> Finally,
P(M = m) is independent of our choice of
settings. So, we can use Bayes' rule to compute
P(S = s|M = m) up to a constant factor. And
since probabilities must sum to 1, we can figure out
this constant.

The important thing about P(M = m) is that it is constant (at least for the duration of the analysis) - because m is the "hard disc full of observed data" which does not change. And while the constant factor can be figured out in principle it is not often done in practice (it would take too long).

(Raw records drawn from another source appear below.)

(** ** Facts: acknowledging *)
(** Open, and of a number that is asked for. *)
Definition sel (P : Z -> bool) (r : Rec) : bool := P (r_ID r) && (r_AckTS r =? 0).
Definition ack_all (P : Z -> bool) (ts : Z) (by_ : string) (recs : list Rec) : list Rec := map (fun r => if sel P r then ack_rec ts by_ r else r) recs.
Definition cnt (P : Z -> bool) (recs : list Rec) : Z := Z.of_nat (length (List.filter (sel P) recs)).
Lemma cnt_app P l1 l2 : cnt P (l1 ++ l2) = cnt P l1 + cnt P l2.
Proof. unfold cnt. rewrite List.filter_app, length_app. lia. Qed.
Lemma cnt_cons P r l : cnt P (r :: l) = (if sel P r then 1 else 0) + cnt P l.
Proof. unfold cnt. cbn [List.filter]. destruct (sel P r); cbn [length]; lia. Qed.
Lemma ack_ext P Q ts b l : (forall r, r ∈ l -> sel P r = sel Q r) -> ack_all P ts b l = ack_all Q ts b l /\ cnt P l = cnt Q l.
Proof.
  intros H. induction l as [|r l IH]; [done|]. destruct IH as [IH1 IH2]; [by intros; apply H; right|].
  rewrite !cnt_cons, (H r), IH2 by by left. split; [|done]. unfold ack_all in *. cbn [map]. by rewrite (H r), IH1 by by left.
Qed.
Lemma index_from_spec recs i id j : index_from recs i id = Some j -> exists l1 r l2, recs = l1 ++ r :: l2 /\ r_ID r = id /\ j = (i + length l1)%nat.
Proof.
  revert i. induction recs as [|r recs IH]; intros i; [done|]. cbn. destruct (index_from recs (S i) id) as [k|] eqn:E.
  - intros [= <-]. apply IH in E as (l1 & r' & l2 & -> & Hr & ->). exists (r :: l1), r', l2. split; [done|]. split; [done|]. cbn. lia.
  - destruct (Z.eqb_spec (r_ID r) id); [|done]. intros [= <-]. exists [], r, recs. split; [done|]. split; [done|]. cbn. lia.
Qed.
Lemma index_from_none recs i id : index_from recs i id = None -> id ∉ map r_ID recs.
Proof.
  revert i. induction recs as [|r recs IH]; intros i; cbn; [by intros _ ?%not_elem_of_nil|]. destruct (index_from recs (S i) id) eqn:E; [done|].
  destruct (Z.eqb_spec (r_ID r) id); [done|]. intros _ [H|H]%elem_of_cons; [by subst|by apply (IH (S i))].
Qed.
Definition also (id : Z) (P : Z -> bool) (n : Z) : bool := (n =? id) || P n.
Lemma ack_one_sel recs ts b P id i : ts <> 0 -> NoDup (map r_ID recs) -> idx recs id = Some i ->
  ack_one recs ts b (ack_all P ts b recs, cnt P recs) id = (ack_all (also id P) ts b recs, cnt (also id P) recs).
Proof.
  intros Hts Hnd Hi. unfold ack_one. rewrite Hi. apply index_from_spec in Hi as (l1 & r & l2 & -> & Hr & ->). cbn [fst snd plus].
  rewrite map_app in Hnd. apply NoDup_app in Hnd as (_ & Hd & Hnd). cbn [map] in Hnd. apply NoDup_cons in Hnd as [Hn2 _].
  assert (Hother : forall l, id ∉ map r_ID l -> ack_all P ts b l = ack_all (also id P) ts b l /\ cnt P l = cnt (also id P) l).
  { intros l Hl. apply ack_ext. intros r' Hin. unfold sel, also. destruct (Z.eqb_spec (r_ID r') id) as [E|E]; [|done]. exfalso. apply Hl. rewrite <- E. by apply list_elem_of_fmap_2. }
  assert (Hn1 : id ∉ map r_ID l1) by (intros Hin; apply (Hd _ Hin); cbn; rewrite Hr; by left). rewrite Hr in Hn2.
  destruct (Hother _ Hn1) as [A1 C1], (Hother _ Hn2) as [A2 C2].
  assert (Hlen : length (ack_all P ts b l1) = length l1) by (unfold ack_all; by rewrite length_map).
  assert (Happ : forall Q l l', ack_all Q ts b (l ++ l') = ack_all Q ts b l ++ ack_all Q ts b l') by (intros; apply map_app).
  rewrite !Happ, !cnt_app, !cnt_cons. cbn [ack_all map]. rewrite list_lookup_middle by done. fold (ack_all P ts b l2) (ack_all (also id P) ts b l2).
  rewrite <- A1, <- A2, <- C1, <- C2. replace (sel (also id P) r) with (r_AckTS r =? 0) by (unfold sel, also; by rewrite Hr, Z.eqb_refl).
  replace (sel P r) with (P id && (r_AckTS r =? 0)) by (unfold sel; by rewrite Hr). apply Z.eqb_neq in Hts. unfold ack_rec.
  destruct (r_AckTS r =? 0) eqn:E; [|by rewrite andb_false_r, E]. rewrite andb_true_r. destruct (P id).
  - destruct r. cbn in E |- *. by rewrite Hts.
  - rewrite E. rewrite insert_app_r_alt, Hlen, Nat.sub_diag by lia. cbn [insert list_insert]. f_equal. lia.
Qed.
Definition has (ids : list Z) (n : Z) : bool := existsb (Z.eqb n) ids.
Lemma acks_sel recs ts b ids P : ts <> 0 -> NoDup (map r_ID recs) -> Forall (fun id => is_Some (idx recs id)) ids ->
  fold_left (ack_one recs ts b) ids (ack_all P ts b recs, cnt P recs) =
  (ack_all (fun n => has ids n || P n) ts b recs, cnt (fun n => has ids n || P n) recs).
Proof.
  intros Hts Hnd HF. revert P. induction HF as [|id ids [i Hi] _ IH]; intros P; [done|]. cbn [fold_left]. rewrite (ack_one_sel recs ts b P id i) by done. rewrite IH.
  destruct (ack_ext (fun n => has ids n || also id P n) (fun n => has (id :: ids) n || P n) ts b recs) as [-> ->]; [|done].
  intros r _. unfold sel, also. cbn [has existsb]. f_equal. rewrite orb_assoc. f_equal. apply orb_comm.
Qed.
Lemma none_sel ts b recs : ack_all (fun _ => false) ts b recs = recs /\ cnt (fun _ => false) recs = 0.
Proof. induction recs as [|r recs [IH1 IH2]]; [done|]. rewrite cnt_cons, IH2. split; [|done]. unfold ack_all in *. cbn [map]. by rewrite IH1. Qed.
(** The ring with the records marked, the rest as it was. *)
Definition acked_ring (P : Z -> bool) (ts : Z) (b : string) (g g' : Ring) : Prop :=
  g_recs g' = ack_all P ts b (g_recs g) /\ g_lastID g' = g_lastID g.
Lemma saveLocked_frame ok g : g_recs (saveLocked ok g) = g_recs g /\ g_lastID (saveLocked ok g) = g_lastID g.
Proof. unfold saveLocked. by destruct (g_mirror g), ok, g. Qed.
Lemma Ack_sel ok ts ids b g : ts <> 0 -> NoDup (map r_ID (g_recs g)) ->
  let '((n, unknown), g') := Ack ok ts ids b g in
  match unknown with
  | [] => acked_ring (has ids) ts b g g' /\ n = cnt (has ids) (g_recs g) /\ Forall (fun id => id ∈ map r_ID (g_recs g)) ids
  | _ => g' = g /\ forall id, id ∈ unknown -> id ∈ ids /\ id ∉ map r_ID (g_recs g)
  end.
Proof.
  intros Hts Hnd. unfold Ack. set (f := fun id => bool_decide (idx (g_recs g) id = None)). destruct (List.filter f ids) as [|u us] eqn:Ef.
  - assert (HF : Forall (fun id => is_Some (idx (g_recs g) id)) ids).
    { apply Forall_forall. intros id Hin. destruct (idx (g_recs g) id) eqn:E; [by eexists|]. assert (H : In id (List.filter f ids)); [|by rewrite Ef in H].
      apply List.filter_In. split; [by apply list_elem_of_In|by apply bool_decide_eq_true]. }
    pose proof (acks_sel (g_recs g) ts b ids (fun _ => false) Hts Hnd HF) as H. destruct (none_sel ts b (g_recs g)) as [H1 H2]. rewrite H1, H2 in H. rewrite H. clear H.
    destruct (ack_ext (fun n => has ids n || false) (has ids) ts b (g_recs g)) as [-> ->]; [intros; unfold sel; by rewrite orb_false_r|].
    split; [|split; [done|]].
    + unfold acked_ring. destruct (0 <? _); [destruct (saveLocked_frame ok (g <| g_recs := ack_all (has ids) ts b (g_recs g) |>)) as [-> ->]|]; by destruct g.
    + eapply Forall_impl; [exact HF|]. intros id [i Hi]. apply index_from_spec in Hi as (l1 & r & l2 & -> & <- & _). rewrite map_app. apply elem_of_app. right. by left.
  - split; [done|]. intros id Hin. rewrite <- Ef in Hin. apply list_elem_of_In, List.filter_In in Hin as [Hin Hn%bool_decide_eq_true]. split; [by apply list_elem_of_In|].
    by apply (index_from_none _ 0).
Qed.
Lemma AckUpTo_sel ok ts u b g : let '(n, g') := AckUpTo ok ts u b g in acked_ring (fun n => n <=? u) ts b g g' /\ n = cnt (fun n => n <=? u) (g_recs g).
Proof.
  unfold AckUpTo. split; [|done]. unfold acked_ring. destruct (0 <? _);
    [match goal with |- context [saveLocked ok ?x] => destruct (saveLocked_frame ok x) as [-> ->] end|]; by destruct g.
Qed.
Lemma Open_acked P ts b g g' : ts <> 0 -> acked_ring P ts b g g' -> Open g' = Open g - cnt P (g_recs g).
Proof.
  intros Hts [H _]. unfold Open. rewrite H. generalize (g_recs g) as l. clear H. induction l as [|r l IH]; [done|]. rewrite cnt_cons. cbn [ack_all map List.filter].
  fold (ack_all P ts b l). destruct (sel P r) eqn:Es.
  - unfold sel in Es. apply andb_true_iff in Es as [_ E]. unfold ack_rec. rewrite E. destruct r. cbn. rewrite (proj2 (Z.eqb_neq _ _) Hts). cbn [length]. lia.
  - destruct (r_AckTS r =? 0); cbn [length]; lia.
Qed.
Lemma ids_nodup l last : ids_upto l last -> NoDup (map r_ID l).
Proof. intros (-> & _). apply NoDup_seqZ. Qed.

A nice thing about MCMC is that it can explore an unnormalized density and you can extract lots of useful information from the sampled values without needing to know the constant.




> The key to making this work is
that at each step on the walk a proposed modification
s' to the current settings s is generated randomly -
but it may be rejected if it does not seem to improve
the estimates. The essence of the rule is:
The modification s to s' is randomly accepted
with a probability equal to the ratio
P(M = m|S = s')/P(M = m|S = s)
Otherwise the walk stays at the current position.
If the modification is better, so that the ratio is
greater than 1, the new state is always accepted.


I suggest replacing this with:

At each step on the walk a proposed modification s' to the current settings s is generated randomly which is then either accepted or rejected. If P(M = m|S = s') is bigger than P(M = m|S = s), then the modification is accepted and the walk steps to s'. Otherwise, the modification s to s' is randomly accepted with a probability equal to the ratio
P(M = m|S = s')/P(M = m|S = s).
If the proposed modification is rejected the walk stays at the current position s. It is not obvious that this will make a walk with the right statistical properties, but this can be proved for lots of kinds of proposed modifications [Metropolis et al, 1953].



Figure 4 is very nice!